Data excerpts

(** The loop over the WANs: ids are non-empty and distinct, the rest is in range. *)
Definition wan_ok (w : WAN) : Prop :=
  w_ID w ≠ "" ∧ transport_ok (w_Transport w) = true ∧ (w_Weight w =.? f0) = false ∧ 0 ≤ w_CapacityMbps w.

Lemma validate_wans_Ok i seen ws ws' : validate_wans i seen ws = Ok ws' →
  (∀ j, validate_wans j seen ws' = Ok ws') ∧ Forall wan_ok ws' ∧ NoDup (w_ID <$> ws') ∧
  Forall (λ w, w_ID w ∉ seen) ws' ∧ length ws' = length ws.
Proof.
  revert i seen ws'. induction ws as [|w ws IH]; intros i seen ws' H; cbn [validate_wans] in H.
  { injection H as <-. by split_and!; try constructor. }
  cbn zeta in H. split_refuse H.
  destruct (validate_wans _ _ ws) as [rest| |] eqn:Hr; cbn [res_bind] in H; [|done|done].
  injection H as <-. destruct (IH _ _ _ Hr) as (Hre & Hok & Hnd & Hns & Hl).
  set (id := if String.eqb (w_ID w) "" then _ else _) in *.
  assert (Hid : String.eqb id "" = false).
  { unfold id. by destruct (String.eqb (w_ID w) "") eqn:E. }
  split_and!.
  - intros j. cbn [validate_wans w_ID w_Transport w_Iface w_LocalIP w_FIB w_CapacityMbps w_Weight
      w_FECMaxLossPct]. rewrite Hid. cbn zeta. rewrite dflt_s_idem, dflt_f_idem by done.
    revalidate. by rewrite Hre.
  - constructor; [|done]. split_and!; cbn; [by apply String.eqb_neq|by apply negb_false_iff| |lia].
    apply dflt_f_nonzero. by vm_compute.
  - cbn. constructor; [|done]. intros (w' & E & Hin)%list_elem_of_fmap.
    rewrite Forall_forall in Hns. apply (Hns _ Hin). rewrite <- E. apply elem_of_union. left. by apply elem_of_singleton.
  - constructor; [cbn; by apply bool_decide_eq_false_1 in G|].
    eapply Forall_impl; [exact Hns|]. cbn. intros w' Hw' ?. apply Hw', elem_of_union. by right.
  - cbn. lia.
Qed.

(** ** The property *)

(** What every validated configuration satisfies. *)
Record config_ok (c : Config) : Prop := {
  co_mode : cfg_Mode c ∈ [ModeClient; ModeServer];
  co_listen : cfg_Listen c ≠ "";
  co_client : cfg_Mode c = ModeClient → cfg_Server c ≠ "" ∧ cfg_WANs c ≠ [];
  co_server : cfg_Mode c = ModeServer → cfg_WGPeer c ≠ "" ∧ transport_ok (cfg_Transport c) = true;
  co_affinity : sc_Affinity (cfg_Scheduler c) ∈ [AffinityFlow; AffinityPacket];
  co_delivery : 64 ≤ MaxPending (cfg_Delivery c) ≤ DefaultReplayWindow;
  co_gap : 10 ≤ GapTimeoutMS (cfg_Delivery c) ≤ 5000;
  co_mtu : 576 ≤ cfg_MTU c ≤ 9000;
  co_fec : fec_Enabled (cfg_FEC c) = true → fec_ok (sc_Affinity (cfg_Scheduler c)) (cfg_FEC c);
  co_wans : Forall wan_ok (cfg_WANs c);
  co_ids : NoDup (w_ID <$> cfg_WANs c);
  co_misses : 1 ≤ h_DownAfterMisses (cfg_Health c) ≤ 32;
  co_key : cr_Key (cfg_Crypto c) ≠ "";
  co_queue : 0 < qc_MaxBytes (cfg_Queue c) ∧ is_Some (qc_Enabled (cfg_Queue c));
}.

Section validated.
Context (R S : string → bool).

Lemma validate_addresses_Ok mode l s w : validate_addresses R mode l s w = Ok tt →
  mode ∈ [ModeClient; ModeServer] ∧ l ≠ "" ∧ (mode = ModeClient → s ≠ "") ∧
  (mode = ModeServer → w ≠ "").
Proof.
  unfold validate_addresses. intros H. split_refuse H.
  apply negb_false_iff, one_of_spec in G. apply String.eqb_neq in G0.
  split_and!; [done|done| |].
  - intros ->. by apply String.eqb_neq.
  - intros ->. by apply String.eqb_neq.
Qed.

Lemma validate_telemetry_Ok t t' : validate_telemetry S t = Ok t' → validate_telemetry S t' = Ok t'.
Proof.
  unfold validate_telemetry. intros H. split_refuse H. injection H as <-.
  cbn [t_Listen t_Path t_IntervalSec]. rewrite dflt_s_idem by done. by revalidate.
Qed.

Lemma Validate_Ok c c' : Validate R S c = Ok c' → Validate R S c' = Ok c' ∧ config_ok c'.
Proof.
  unfold Validate. cbn zeta. intros H.
  apply bind_Ok in H as ([] & Hadr & H). apply bind_Ok in H as (sched & Hsched & H).
  apply bind_Ok in H as (deliv & Hdeliv & H). apply bind_Ok in H as (mtu & Hmtu & H).
  apply bind_Ok in H as (fec & Hfec & H). split_refuse H.
  apply bind_Ok in H as (wans & Hwans & H). apply bind_Ok in H as (health & Hhealth & H).
  split_refuse H. apply bind_Ok in H as (tel & Htel & H). apply bind_Ok in H as (queue & Hqueue & H).
  injection H as <-.
  apply validate_sched_Ok in Hsched as (Es & _ & Haff & _).
  apply validate_delivery_Ok in Hdeliv as (Ed & Hgap & Hpend).
  apply validate_mtu_Ok in Hmtu as (Em & Hmtu).
  apply validate_fec_Ok in Hfec as (Ef & Hfec).
  pose proof (validate_wans_Ok _ _ _ _ Hwans) as (Ew & Hok & Hnd & _ & Hlen).
  apply validate_health_Ok in Hhealth as (Eh & Hmiss & _).
  apply validate_telemetry_Ok in Htel as Et.
  apply validate_queue_Ok in Hqueue as (Eq & Hen & Hmax & _).
  set (mode := dflt_s ModeClient (cfg_Mode c)) in *.
  set (tr := if String.eqb mode ModeServer then _ else _) in *.
  assert (Htr : (if String.eqb mode ModeServer then dflt_s TransportUDP tr else tr) = tr).
  { unfold tr. destruct (String.eqb mode ModeServer); [by apply dflt_s_idem|done]. }
  assert (Hmode : dflt_s ModeClient mode = mode) by (by apply dflt_s_idem).
  split.
  - cbn [cfg_Mode cfg_Listen cfg_Server cfg_WGPeer cfg_SessionID cfg_Scheduler cfg_FEC cfg_MTU cfg_WANs
      cfg_Delivery cfg_Health cfg_Crypto cfg_Log cfg_Telemetry cfg_Queue cfg_Transport cr_Key cr_Cipher
      lg_Level lg_File].
    rewrite Hmode, Hadr. cbn [res_bind]. rewrite Es. cbn [res_bind]. rewrite Ed. cbn [res_bind].
    rewrite Em. cbn [res_bind]. rewrite Ef. cbn [res_bind]. rewrite Hlen, Htr. revalidate.
    rewrite Ew. cbn [res_bind]. rewrite Eh. cbn [res_bind]. revalidate. rewrite Et. cbn [res_bind].
    rewrite Eq. cbn [res_bind]. by rewrite !dflt_s_idem by done.
  - apply validate_addresses_Ok in Hadr as (Hm & Hl & Hsv & Hwg).
    split; cbn [cfg_Mode cfg_Listen cfg_Server cfg_WGPeer cfg_Scheduler cfg_FEC cfg_MTU cfg_WANs
      cfg_Delivery cfg_Health cfg_Crypto cfg_Queue cfg_Transport cr_Key]; try done.
    + intros E. split; [by apply Hsv|]. rewrite E in G. intros ->. cbn in Hlen.
      by rewrite <- Hlen in G.
    + intros E. split; [by apply Hwg|]. rewrite E in G0. by apply negb_false_iff.
    + by apply String.eqb_neq.
Qed.

Lemma Validate_fec c c' : Validate R S c = Ok c' → ∃ aff f, validate_fec aff f = Ok (cfg_FEC c').
Proof.
  unfold Validate. cbn zeta. intros H.
  do 4 (apply bind_Ok in H as (? & _ & H)). apply bind_Ok in H as (fec & Hfec & H). split_refuse H.
  do 2 (apply bind_Ok in H as (? & _ & H)). split_refuse H.
  do 2 (apply bind_Ok in H as (? & _ & H)). injection H as <-. eauto.
Qed.
End validated.

(** C30 — Validation. A configuration that [Validate] accepts satisfies every
    range and consistency rule the other parts rely on (among them the design
    invariant that the reorder buffer does not exceed the anti-replay window,
    distinct WAN ids, and an FEC geometry in range), and validating it again
    changes nothing: the client and the server validate a document that
    [Load] has already validated. *)
Theorem validate_correct R S c c' :
  Validate R S c = Ok c' → Validate R S c' = Ok c' ∧ config_ok c'.
Proof. apply Validate_Ok. Qed.

(** A client with two WANs and everything else left to the defaults. *)
Definition sample_config : Config :=
  let wan := mkWAN "" "" "" "" 0 0 f0 None in
  mkConfig "" "127.0.0.1:51820" "vpn:4500" "" "" (mkSched "" "" "" f0)
    (mkFEC true "" 0 f0 0 f0 f0 f0 f0 f0) 0 [wan; wan] (mkDelivery 0 0)
    (mkHealth f0 f0 f0 f0 f0 f0 0 f0) (mkCrypto "secret" "") (mkLog "" "") (mkTelemetry "" "" f0)
    (mkQueue None 0 "" false) "".

Lemma validate_correct_witness :
  match Validate (λ _, true) (λ _, true) sample_config with
  | Ok c => config_ok c ∧ w_ID <$> cfg_WANs c = ["wan1"; "wan2"] ∧ cfg_MTU c = 1420
  | _ => False
  end.
Proof.
  destruct (Validate (λ _, true) (λ _, true) sample_config) as [c| |] eqn:E.
  - split; [apply (validate_correct _ _ _ _ E)|]. vm_compute in E. injection E as <-. by vm_compute.
  - vm_compute in E. discriminate E.
  - vm_compute in E. discriminate E.
Defined.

Your objective
Looking at the material above, count the lines that carry the word "left" and answer with the count alone.

Response area
2